O Serviço Penitenciário de Israel (IPS) disse à BBC Mundo que “não tem conhecimento” destas denúncias e que os presos e detidos “têm o direito de apresentar uma queixa que será examinada exaustivamente pelas autoridades”.
A situação dos menores palestinos também foi objeto de estudo e preocupação de diversas organizações internacionais, como a Save the Children ou a própria UNRWA (Agência das Nações Unidas para os Palestinos).
Segundo um relatório da Save the Children, esses menores sofrem “abuso físico e emocional”.
Quatro em cada cinco (86%) afirmam ter sido espancados, 69% relatam ter sido despidos para serem revistados e quase metade, 42%, ficou ferida no momento da prisão, alguns com balas e outros com ossos quebrados, segundo a pesquisa da ONG publicada em julho passado.
Como a Cisjordânia e Jerusalém Oriental estão sob ocupação israelense e sob a jurisdição do seu Exército, os palestinos que são presos nestes territórios estão sujeitos a julgamentos militares – incluindo as crianças.

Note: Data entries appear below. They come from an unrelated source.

Lemma sess_open minor inode f : keeps session_step (uio_open (D:=D) minor inode f).
Proof. unfold uio_open, err_infoopen, err_alloc_listener, err_module_get. sess. Qed.
Lemma sess_release inode f : keeps session_step (uio_release (D:=D) inode f).
Proof. unfold uio_release. sess. Qed.
Lemma sess_poll f : keeps session_step (uio_poll (D:=D) f).
Proof. unfold uio_poll, no_irq. sess. Qed.
Lemma sess_read_pass f count nb : keeps session_step (read_pass (D:=D) f count nb).
Proof. unfold read_pass, read_iter, no_irq. sess. Qed.
Lemma sess_write f count : keeps session_step (uio_write (D:=D) f count).
Proof. unfold uio_write. sess. Qed.
Lemma sess_mmap f v : keeps session_step (uio_mmap (D:=D) f v).
Proof.
  unfold uio_mmap, uio_mmap_physical, uio_mmap_logical, uio_mmap_dma_coherent, uio_find_mem_index. sess.
Qed.
Lemma sess_fault v pgoff : keeps session_step (uio_vma_fault (D:=D) v pgoff).
Proof. unfold uio_vma_fault, uio_find_mem_index. sess. Qed.
Lemma sess_notify info : keeps session_step (uio_event_notify (D:=D) info).
Proof. unfold uio_event_notify. sess. Qed.
Lemma sess_show n nm show dev : uio_attrs (D:=D) !! n = Some (nm, show) -> keeps session_step (show dev).
Proof.
  intros Hn. destruct n as [|[|[|n]]]; simpl in Hn; try discriminate; injection Hn as <- <-;
    unfold name_show, version_show, event_show; sess.
Qed.

Lemma sess_map_show n entry kobj : map_attrs (D:=D) !! n = Some entry -> keeps session_step (map_type_show kobj entry).
Proof.
  intros Hn. destruct n as [|[|[|[|n]]]]; simpl in Hn; try discriminate; injection Hn as <-;
    unfold map_type_show; cbn [me_show name_attribute addr_attribute size_attribute offset_attribute];
    unfold map_name_show, map_addr_show, map_size_show, map_offset_show, mod_mem, load_mem; sess.
Qed.
Lemma sess_portio_show n entry kobj : portio_attrs (D:=D) !! n = Some entry -> keeps session_step (portio_type_show kobj entry).
Proof.
  intros Hn. destruct n as [|[|[|[|n]]]]; simpl in Hn; try discriminate; injection Hn as <-;
    unfold portio_type_show; cbn [pe_show portio_name_attribute portio_start_attribute portio_size_attribute portio_porttype_attribute];
    unfold portio_name_show, portio_start_show, portio_size_show, portio_porttype_show, mod_port, load_port; sess.
Qed.

Lemma sess_op op F : keeps session_step (do_op (D:=D) op F).
Proof.
  destruct op; cbn [do_op uio_fops fop_open fop_release fop_poll fop_write fop_fasync fop_mmap
    map_attr_type portio_attr_type kt_release kt_show kt_groups uio_class class_dev_groups]; unfold uio_fasync, uio_interrupt_handler, uio_interrupt_thread, uio_device_release,
    map_release, portio_release.
  17: { destruct (uio_attrs !! attr) as [[nm show]|] eqn:E; [|apply sess_ret].
        apply sess_bind; [by eapply sess_show|intros; apply sess_ret]. }
  17: { destruct (map_attrs !! attr) eqn:E; [|apply sess_ret].
        apply sess_bind; [by eapply sess_map_show|intros; apply sess_ret]. }
  17: { destruct (portio_attrs !! attr) eqn:E; [|apply sess_ret].
        apply sess_bind; [by eapply sess_portio_show|intros; apply sess_ret]. }
  all: try match goal with |- context [vm_fault (vm_ops ?v)] => destruct (vm_ops v); cbn [vm_fault] end.
  all: repeat (first [ apply sess_register | apply sess_unregister | apply sess_open | apply sess_release
                     | apply sess_poll | apply sess_read_pass | apply sess_write | apply sess_mmap | apply sess_fault
                     | apply sess_notify | sess1 ]).
Qed.

Lemma sess_ops ops : forall F, keeps session_step (run_ops (D:=D) ops F).
Proof.
  induction ops as [|op ops IH]; intros F; cbn [run_ops]; [apply sess_ret|]. apply sess_bind; [apply sess_op|apply IH].
Qed.
End operations.

(** ** Loading and unloading *)

(** The module holds nothing. *)
Record module_gone {D} (w : world D) : Prop := ModuleGone {
  mg_live : live (w_hist w) = ∅;
  mg_idr : idr_of (w_hist w) = ∅;
  mg_region dev : region_held dev (w_hist w) = 0;
  mg_cdev p : cdev_added p (w_hist w) = 0;
  mg_class : class_count (w_hist w) = 0;
  mg_flag : g_uio_class_registered (w_glob w) = false;
  mg_locks l : lock_depth l (w_hist w) = 0;
  mg_devs p : dev_refs p (w_hist w) = 0;
  mg_mods m : mod_refs m (w_hist w) = 0 }.

Section lifecycle.
Context `{HK : Kernel, HU : Uapi, HUok : !UapiOk, HC : !ChrdevOk} {D : Type} `{HD : !UioDriver D, HDok : !UioDriverOk D}.
Set Default Proof Using "All".
Implicit Types (w : world D) (F : gset Z).

(** [MKDEV(MAJOR(dev), 0)] is [dev] when its minor is 0. *)
Lemma major_roundtrip dev : Z.land dev (Z.ones MINORBITS) = 0 -> MKDEV (MAJOR dev) 0 = dev.
Proof.
  intros Hl. pose proof minorbits_ok as Hm. unfold MKDEV, MAJOR. rewrite Z.lor_0_r.
  rewrite Z.land_ones in Hl by lia. rewrite Z.shiftl_mul_pow2, Z.shiftr_div_pow2 by lia.
  pose proof (Z.div_mod dev (2 ^ MINORBITS)) as E. lia.
Qed.

(** An empty heap and counters at zero satisfy the invariant. *)
Lemma blank_inv w :
  w_heap w = ∅ -> idr_of (w_hist w) = ∅ -> (forall p, dev_refs p (w_hist w) = 0) ->
  (forall m, mod_refs m (w_hist w) = 0) -> (forall l, lock_depth l (w_hist w) = 0) -> drv_inv ∅ w ->
  core_inv w ∅ ∅.
Proof.
  intros Eh Ei Hd Hm Hl Hdrv. split; try done.
  - intros p o. by rewrite Eh.
  - intros m p. by rewrite Ei.
  - intros p d. by rewrite Eh.
  - intros p d. by rewrite Eh.
  - intros p d. by rewrite Eh.
  - intros p d. by rewrite Eh.
Qed.

(** What [uio_init] leaves when it succeeds: [dev] is the first number, [cdev] the
    character device. *)
Record module_loaded dev cdev w : Prop := ModuleLoaded {
  ml_glob : w_glob w = UioGlobals (MAJOR dev) cdev true;
  ml_minor : Z.land dev (Z.ones MINORBITS) = 0;
  ml_region d : region_held d (w_hist w) = if dev =? d then 1 else 0;
  ml_cdev p : cdev_added p (w_hist w) = if cdev =? p then 1 else 0;
  ml_class : class_count (w_hist w) = 1;
  ml_live : leaked w = ∅;
  ml_inv : core_inv w ∅ ∅ }.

De acordo com a Save the Children, os palestinos são as únicas crianças no mundo que são “sistematicamente processadas por tribunais militares”.
A organização estima que, nos últimos 20 anos, cerca de 10 mil menores palestinos foram presos no Sistema de Detenção Militar Israelense.

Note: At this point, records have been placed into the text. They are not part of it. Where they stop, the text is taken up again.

(** What a notification does, for both ways it can come. *)
Lemma notify_signal w F σ info i p d w' :
  core_inv w F σ -> w_info w !! info = Some i -> i_uio_dev i = p -> w_heap w !! p = Some (HIdev d) ->
  uio_event_notify info w = Some (tt, w') -> core_inv w' F σ /\ abs w' F = signal p (abs w F).
Proof.
  intros Hi Hinfo Hp Hd Hr.
  destruct (wp_run _ _ _ _ _ (wp_uio_event_notify w F σ info i p d Hi Hinfo Hp Hd) Hr) as (Hi' & _ & E1 & E2 & E3 & _).
  split; [done|]. apply (abs_signal w w' F σ σ p d); try done. by destruct (spares_free _ _ _ _ _ _ (idr_notify info _ _ _ Hr)) as [_ _ E _ _ _]; apply E.
Qed.

Lemma sim_notify w F σ info i d w' :
  core_inv w F σ -> w_info w !! info = Some i -> w_heap w !! i_uio_dev i = Some (HIdev d) ->
  uio_event_notify info w = Some (tt, w') -> astep (OpNotify info) (OEvent (i_uio_dev i)) (abs w F) (abs w' F).
Proof.
  intros Hi Hinfo Hd Hr. destruct (notify_signal w F σ info i _ d w' Hi Hinfo eq_refl Hd Hr) as [_ ->].
  change (i_uio_dev i) with (a_dev (info_view i)). apply a_notify. by rewrite abs_infos, Hinfo.
Qed.

Lemma sim_irq_thread w F σ irq p d r w' :
  core_inv w F σ -> w_heap w !! p = Some (HIdev d) -> registered w p d ->
  uio_interrupt_thread irq p w = Some (r, w') -> astep (OpIrqThread irq p) (OEvent p) (abs w F) (abs w' F).
Proof.
  intros Hi Hd Hreg Hr. destruct (registered_info _ _ _ _ _ Hi Hd Hreg) as (i & _ & Hinfo & Hu & _).
  apply bind_inv in Hr as (d' & w1 & E & Hr). unfold load_idev, get_some in E. rewrite Hd in E. injection E as <- <-.
  apply bind_inv in Hr as ([] & w2 & E & Hr). injection Hr as _ <-.
  destruct (notify_signal w F σ (d_info d) i p d w2 Hi Hinfo Hu Hd E) as [_ ->]. apply a_interrupt.
Qed.

(** *** poll and write *)

Lemma sim_poll w F σ f r w' :
  core_inv w F σ -> f ∈ F -> uio_poll f w = Some (r, w') -> astep (OpPoll f) (ORet r) (abs w F) (abs w' F).
Proof.
  intros Hi Hf Hr. destruct (wp_run _ _ _ _ _ (wp_uio_poll w F σ f Hi Hf) Hr) as [Hi' ->].
  rewrite (still_abs w w' F σ σ Hi Hi') by by eapply still_poll.
  destruct (open_file _ _ _ _ Hi Hf) as (l & lst & d & Hp & Hl & Hd & Hdev & _).
  pose proof (abs_file w F f l lst Hf Hp Hl) as Hx. pose proof (in_use_open w F σ f _ Hi Hf Hdev) as Hu.
  pose proof (abs_dev w F σ _ d Hi Hu Hd) as Hv.
  rewrite <- (a_gone_file w F σ f _ Hi Hx), (event_pending_eq w f _ d l lst Hdev Hd Hp Hl).
  replace (if negb (l_event_count lst =? d_event d) then Z.lor EPOLLIN EPOLLRDNORM else 0) with
    (if l_event_count lst =? d_event d then 0 else Z.lor EPOLLIN EPOLLRDNORM) by by destruct (_ =? _).
  exact (a_poll (abs w F) f _ _ Hx Hv).
Qed.

Lemma sim_write w F σ f count r w' :
  core_inv w F σ -> f ∈ F -> uio_write f count w = Some (r, w') -> astep (OpWrite f count) (ORet r) (abs w F) (abs w' F).
Proof.
  intros Hi Hf Hr. destruct (wp_run _ _ _ _ _ (wp_uio_write w F σ f count Hi Hf) Hr) as (Hi' & H1 & _ & H3).
  rewrite (still_abs w w' F σ σ Hi Hi') by by eapply still_write.
  destruct (open_file_full _ _ _ _ Hi Hf) as (l & lst & d & Hp & Hl & Hd & Hdev & Hreg).
  pose proof (abs_file w F f l lst Hf Hp Hl) as Hx.
  apply (a_write _ f count _ r Hx); [intros Hc; by apply H1|]. intros Hc Hg.
  rewrite (a_gone_file w F σ f _ Hi Hx) in Hg. unfold file_gone, idev_gone in Hg. rewrite Hdev, Hd in Hg. cbn [as_idev] in Hg.
  unfold write_check in H3. rewrite Hdev in H3. cbn [mbind option_bind] in H3. rewrite Hd in H3. cbn [mbind option_bind as_idev] in H3.
  destruct (Z.eqb_spec (d_info d) 0) as [E|E].
  - destruct (H3 Hc _ eq_refl ltac:(done)) as [[?|?] _]; tauto.
  - destruct (Hreg E) as (i & n & _ & Hinfo & _). rewrite Hinfo in Hg, H3. cbn [mbind option_bind] in H3. rewrite Hg in H3.
    destruct (H3 Hc _ eq_refl ltac:(done)) as [[?|?] _]; tauto.
Qed.
(** *** read *)

(** The file at listener [l] takes the count of its device. *)
Lemma abs_take w w' F σ σ' f l lst d :
  core_inv w F σ -> core_inv w' F σ' -> f ∈ F -> w_priv w !! f = Some l -> w_heap w !! l = Some (HLsn lst) ->
  w_heap w !! l_dev lst = Some (HIdev d) ->
  w_heap w' !! l = Some (HLsn (UioListener (l_dev lst) (d_event d))) ->
  spared (fun q => q <> l) False True all_z all_z w w' ->
  abs w' F = on_files (insert f (AFile (l_dev lst) (d_event d))) (abs w F).
Proof.
  intros Hi Hi' Hf Hp Hl Hd Hl' [_ S2 S3 S4 S5 S6]. pose proof (abs_file w F f l lst Hf Hp Hl) as Hx.
  apply (abs_is w' F σ'); [done|by apply S3| | | |].
  - intros x. change (a_infos (on_files ?h ?A)) with (a_infos A). rewrite abs_infos. apply info_view_parts; [apply S4|by apply S5].
  - intros g. cbn [on_files a_files]. destruct (decide (g = f)) as [->|Hne].
    + rewrite lookup_insert_eq. by rewrite (abs_file w' F f l _ Hf ltac:(by rewrite S6) Hl').
    + rewrite lookup_insert_ne by done. destruct (decide (g ∈ F)) as [Hg|Hg]; [|by rewrite !abs_file_out].
      apply (abs_file_same w w' F F σ); [done..|by apply S6|]. intros lg E. apply S2. intros ->.
      by apply Hne, (ci_inj _ _ _ Hi g f l).
  - intros q Hu. assert (in_use (abs w F) q) as Hu'.
    { destruct Hu as [?|(g & y & Hg & <-)]; [by left|]. cbn [on_files a_files] in Hg. destruct (decide (f = g)) as [<-|Hne].
      - rewrite lookup_insert_eq in Hg. injection Hg as <-. exact (in_use_file _ _ _ Hx).
      - rewrite lookup_insert_ne in Hg by done. exact (in_use_file _ _ _ Hg). }
    cbn [on_files a_devs]. rewrite (abs_in _ _ _ _ Hi Hu'). symmetry. apply hcore_adev, S2. intros ->.
    destruct (in_use_idev _ _ _ _ Hi Hu') as [d' E]. congruence.
  - intros q Hu. cbn [on_files a_devs]. apply (abs_out w F σ q Hi). intros [Hm|(g & y & Hg & <-)]; apply Hu; [by left|right].
    destruct (decide (f = g)) as [<-|Hne].
    + exists f, (AFile (l_dev lst) (d_event d)). split; [apply lookup_insert_eq|]. cbn. rewrite Hx in Hg. by injection Hg as <-.
    + exists g, y. split; [|done]. cbn [on_files a_files]. by rewrite lookup_insert_ne.
Qed.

A criação destes tribunais militares, segundo o que o Exército israelense disse à BBC Mundo, “é reconhecida pela Quarta Convenção de Genebra e o seu funcionamento cumpre todas as obrigações relevantes do direito internacional”.
De acordo com esta legislação, que é regulamentada, entre outras, pela “Ordem sobre Disposições de Segurança” (Ordem Militar 1651), crianças até aos 12 anos podem ser julgadas e presas. Em Israel, a idade mínima de responsabilidade criminal também é de 12 anos.
No entanto, Khaled Quzmar denuncia que a legislação militar israelense permite a prisão de palestinos de qualquer idade.
A DCIP garante ter registrado casos de crianças de pelo menos 6 anos que foram detidas e libertadas após 5 ou 6 horas.
Um dos menores presos durante algumas horas e interrogado foi Karim Ghawanmeh, de 12 anos, detido por soldados israelenses na sua casa, no campo de refugiados de Jalazone, na Cisjordânia.
O jornalista árabe da BBC, Muhannad Tutunji, estava na casa do menino quando sua mãe recebeu uma ligação do filho diretamente da sala de interrogatório para onde ele foi levado. Karim não pôde estar acompanhado pelos pais durante esse período e teve permissão para falar por menos de um minuto ao telefone.
Um vídeo em que ele aparece brincando com uma arma – que Karim afirma ter encontrado em uma mala debaixo de uma árvore e que posteriormente entregado à polícia – motivou a prisão.
Ele foi detido por sete horas sem receber nenhuma acusação. Durante a prisão, Karim afirma que foi maltratado, esbofeteado e espancado, relatou.
Ele também afirmou que foi forçado a assistir a imagens de duas crianças palestinas sendo mortas a tiros pelo Exército israelense nesta semana. Esses mesmos vídeos causaram choque generalizado entre os palestinos.
De acordo com Karim, os soldados lhe disseram que se algum dia ele atirasse pedras contra as forças israelenses, ele sofreria o mesmo destino dos dois meninos nas imagens.
Segundo o Exército israelense disse à BBC Mundo, “o interrogatório de menores é realizado com cuidadosa consideração e levando em consideração os seus direitos, incluindo o direito de permanecer em silêncio e o direito de consultar um advogado”
Penas
Aos 12 anos, Karim não é mais considerado uma criança pela Justiça militar, mas um “jovem”. Dos 14 aos 16 anos, os menores já são “jovens adultos”.
Quzmar explica que se no dia da sentença a criança ainda não tiver completado 14 anos, a pena máxima a que pode ser condenada é de um ano de prisão, desde que o crime pelo qual tenho sido condenada possa ser punido com no máximo 5 anos de prisão. Sendo um crime que acarreta penas maiores, os jovens podem ser condenado a até 20 anos. A partir dos 14 anos, a pena pode ser prisão perpétua.